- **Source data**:
:::::

(** * TinyFabulist: a shallow embedding of [temp.py] and its properties

    The development follows the Python module function by function:
    - Python values and effects (strings, exceptions, logging);
    - [generate_fable] and [evaluate_fable] (the two chat-completion clients);
    - [generate_prompts] (the prompt combinator);
    - the [json] codec, [write_fables], [write_output] and [read_prompts];
    - the branches of [main] and the worker threads;
    - [FableGenerator.generate_fable_combinations].

    Conventions.  A Python [str] is a [str]: a sequence of code points.  A
    call that may raise returns an [exc]; code that also logs lives in the
    [Py] monad.  The third-party services (the chat-completion endpoints,
    the pybars compiler, the random generator, the file system) are
    parameters of the functions that call them. *)

From Stdlib Require Import ZArith NArith QArith Strings.Byte.
From stdpp Require Import base list gmap sets.

Local Open Scope stdpp_scope.

(** ** Python strings *)

(** A [str] is a sequence of code points; a code point is a number below
    [0x110000], the surrogates [0xD800..0xDFFF] included. *)
Inductive str := EmptyString | String (c : N) (s : str).

Fixpoint str_of_bytes (l : list Byte.byte) : str :=
  match l with
  | [] => EmptyString
  | b :: l' => String (Byte.to_N b) (str_of_bytes l')
  end.

Fixpoint bytes_of_str (s : str) : option (list Byte.byte) :=
  match s with
  | EmptyString => Some []
  | String c s' =>
      match Byte.of_N c, bytes_of_str s' with
      | Some b, Some l => Some (b :: l)
      | _, _ => None
      end
  end.

Declare Scope str_scope.
Delimit Scope str_scope with str.
Bind Scope str_scope with str.
String Notation str str_of_bytes bytes_of_str : str_scope.
Open Scope str_scope.

(** [s + t] *)
Fixpoint append (s t : str) : str :=
  match s with
  | EmptyString => t
  | String c s' => String c (append s' t)
  end.
Infix "+:+" := append (at level 60, right associativity) : str_scope.
Global Arguments append : simpl nomatch.

(** [len(s)] *)
Fixpoint len (s : str) : nat :=
  match s with
  | EmptyString => 0
  | String _ s' => S (len s')
  end.

(** [ord(s)] for a string of one code point. *)
Definition ord (s : str) : N :=
  match s with
  | String c _ => c
  | EmptyString => 0
  end.

Fixpoint codes (s : str) : list N :=
  match s with
  | EmptyString => []
  | String c s' => c :: codes s'
  end.

Fixpoint of_codes (l : list N) : str :=
  match l with
  | [] => EmptyString
  | c :: l' => String c (of_codes l')
  end.

Global Instance str_eq_dec : EqDecision str.
Proof. solve_decision. Defined.

Global Instance str_countable : Countable str.
Proof.
  refine (inj_countable' codes of_codes _).
  intros s. induction s as [|c s IH]; simpl; congruence.
Defined.

(** Every element is a code point. *)
Fixpoint is_str (s : str) : bool :=
  match s with
  | EmptyString => true
  | String c s' => (c <? 1114112)%N && is_str s'
  end.

(** ** Exceptions and logging *)

Inductive exn_class :=
  | ZeroDivisionError | ValueError | KeyError | IndexError
  | AttributeError | TypeError | JSONDecodeError | RecursionError
  | FileNotFoundError
  | OSError              (* any other failure of [open] or of a read *)
  | UnicodeDecodeError
  | ConfigError          (* class ConfigError(TinyFabulistError) *)
  | PybarsError          (* raised by the template engine *)
  | UndefinedValueError  (* raised by decouple.config *)
  | APIError.            (* any transport or API failure of the openai client *)

(** An exception instance: its class and [str(e)]. *)
Record exn := Exn { exn_cls : exn_class; exn_str : str }.

Inductive exc (A : Type) :=
  | Ok (a : A)
  | Raise (e : exn).
Arguments Ok {A} a.
Arguments Raise {A} e.

Global Instance exc_ret : MRet exc := fun A a => Ok a.
Global Instance exc_bind : MBind exc := fun A B k m =>
  match m with Ok a => k a | Raise e => Raise e end.

Inductive level := INFO | WARNING | ERROR.
Definition LogRecord : Type := level * str.

(** [Py A]: the records sent to [logger] so far, and how the call ended. *)
Definition Py (A : Type) : Type := list LogRecord * exc A.

Global Instance Py_ret : MRet Py := fun A a => ([], Ok a).
Global Instance Py_bind : MBind Py := fun A B k m =>
  match m with
  | (l, Ok a) => let '(l', r) := k a in (l ++ l', r)
  | (l, Raise e) => (l, Raise e)
  end.

Definition lift {A} (m : exc A) : Py A := ([], m).
Definition logger_error (msg : str) : Py unit := ([(ERROR, msg)], Ok tt).
Definition logger_info (msg : str) : Py unit := ([(INFO, msg)], Ok tt).
Definition logger_warning (msg : str) : Py unit := ([(WARNING, msg)], Ok tt).

(** [try: body  except Exception as e: handler e]. *)
Definition try_except {A} (body : Py A) (handler : exn → Py A) : Py A :=
  match body with
  | (l, Raise e) => let '(l', r) := handler e in (l ++ l', r)
  | (l, Ok a) => (l, Ok a)
  end.

(** [l[0]] *)
Definition first_item {A} (l : list A) : exc A :=
  match l with
  | x :: _ => Ok x
  | [] => Raise (Exn IndexError "list index out of range")
  end.

(** [str.isspace] on one code point, and [str.strip()]. *)
Definition py_isspace (c : N) : bool :=
  ((9 <=? c) && (c <=? 13) || (28 <=? c) && (c <=? 32)
   || (c =? 133) || (c =? 160) || (c =? 5760)
   || (8192 <=? c) && (c <=? 8202) || (c =? 8232) || (c =? 8233)
   || (c =? 8239) || (c =? 8287) || (c =? 12288))%N.

Fixpoint lstrip (s : str) : str :=
  match s with
  | String c s' => if py_isspace c then lstrip s' else s
  | EmptyString => EmptyString
  end.

Fixpoint rstrip (s : str) : str :=
  match s with
  | String c s' =>
      match rstrip s' with
      | EmptyString => if py_isspace c then EmptyString else String c EmptyString
      | kept => String c kept
      end
  | EmptyString => EmptyString
  end.

Definition strip (s : str) : str := rstrip (lstrip s).

Fixpoint all_space (s : str) : bool :=
  match s with
  | String c s' => py_isspace c && all_space s'
  | EmptyString => true
  end.

(** [''.join(pieces)] *)
Definition join (pieces : list str) : str :=
  foldr append EmptyString pieces.
(** ** The chat-completion endpoints *)

Record Message := { role : str; content : str }.

Record Request := {
  req_base_url : option str;   (* None: the client's default base URL *)
  req_api_key : str;
  req_model : str;
  req_messages : list Message;
  req_max_tokens : Z;
  req_temperature : Q;
  req_stream : bool
}.

(** A streamed chunk: [message.choices[0].delta.content] may be [None]. *)
Record ChoiceDelta := { delta_content : option str }.
Record ChunkChoice := { delta : ChoiceDelta }.
Record ChatCompletionChunk := { chunk_choices : list ChunkChoice }.

(** The iterator returned by [create(stream=True)]: the chunks it yields and,
    when the transport breaks, the exception that ends the iteration. *)
Record Stream := { stream_chunks : list ChatCompletionChunk;
                   stream_failure : option exn }.

(** A complete (non-streamed) completion. *)
Record ChatCompletionMessage := { message_content : option str }.
Record Choice := { message : ChatCompletionMessage }.
Record ChatCompletion := { choices : list Choice }.

(** What the process environment and the network answer. *)
Record World := {
  decouple_config : str → exc str;
  create_stream : Request → exc Stream;
  create : Request → exc ChatCompletion
}.

(** ** [generate_fable] *)

(** [for message in chat_completion: if ... is not None: fable_text += ...] *)
Fixpoint consume_stream (chunks : list ChatCompletionChunk)
    (failure : option exn) (fable_text : str) : exc str :=
  match chunks with
  | [] => match failure with
          | None => Ok fable_text
          | Some e => Raise e
          end
  | message :: rest =>
      c ← first_item (chunk_choices message);
      match delta_content (delta c) with
      | Some piece => consume_stream rest failure (fable_text +:+ piece)
      | None => consume_stream rest failure fable_text
      end
  end.

Definition generation_request (api_key system_prompt fable_prompt base_url : str)
    : Request :=
  {| req_base_url := Some base_url;
     req_api_key := api_key;
     req_model := "tgi";
     req_messages := [ {| role := "system"; content := system_prompt |};
                       {| role := "user"; content := fable_prompt |} ];
     req_max_tokens := 1000%Z;
     req_temperature := (7 # 10)%Q;
     req_stream := true |}.

(** The body of the [try] block. *)
Definition generate_fable_body (w : World)
    (system_prompt fable_prompt base_url : str) : exc str :=
  api_key ← decouple_config w "HF_ACCESS_TOKEN";
  chat_completion ← create_stream w
    (generation_request api_key system_prompt fable_prompt base_url);
  consume_stream (stream_chunks chat_completion)
                 (stream_failure chat_completion) EmptyString.

Definition generate_fable (w : World)
    (system_prompt fable_prompt base_url : str) : Py str :=
  try_except
    (lift (generate_fable_body w system_prompt fable_prompt base_url))
    (fun e =>
       _ ← logger_error ("OpenAI API error: " +:+ exn_str e);
       mret ("Error generating fable: " +:+ exn_str e)).

(** The chunk's [choices[0].delta.content] is [d]. *)
Definition carries (m : ChatCompletionChunk) (d : option str) : Prop :=
  ∃ c rest, chunk_choices m = c :: rest ∧ delta_content (delta c) = d.

(** The endpoint answers the generation request with a stream. *)
Definition streams (w : World) (system_prompt fable_prompt base_url : str)
    (chat_completion : Stream) : Prop :=
  ∃ api_key,
    decouple_config w "HF_ACCESS_TOKEN" = Ok api_key ∧
    create_stream w (generation_request api_key system_prompt fable_prompt base_url)
      = Ok chat_completion.

(** A failure raised inside the generation call: by the credential lookup,
    by [create], by the transport while the stream is read, or by a chunk
    that has no choice to index. *)
Inductive generation_failure (w : World)
    (system_prompt fable_prompt base_url : str) : exn → Prop :=
  | credential_failure e :
      decouple_config w "HF_ACCESS_TOKEN" = Raise e →
      generation_failure w system_prompt fable_prompt base_url e
  | create_failure api_key e :
      decouple_config w "HF_ACCESS_TOKEN" = Ok api_key →
      create_stream w (generation_request api_key system_prompt fable_prompt base_url)
        = Raise e →
      generation_failure w system_prompt fable_prompt base_url e
  | transport_failure chunks deltas e :
      streams w system_prompt fable_prompt base_url
        {| stream_chunks := chunks; stream_failure := Some e |} →
      Forall2 carries chunks deltas →
      generation_failure w system_prompt fable_prompt base_url e
  | chunk_failure read deltas m rest failure :
      streams w system_prompt fable_prompt base_url
        {| stream_chunks := read ++ m :: rest; stream_failure := failure |} →
      Forall2 carries read deltas →
      chunk_choices m = [] →
      generation_failure w system_prompt fable_prompt base_url
        (Exn IndexError "list index out of range").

:::::

- **WHAT THIS TASK INVOLVES**: Go over the records above and tally each line that includes "role". Give the total by itself.

- **RESULT OF THE TASK**: 3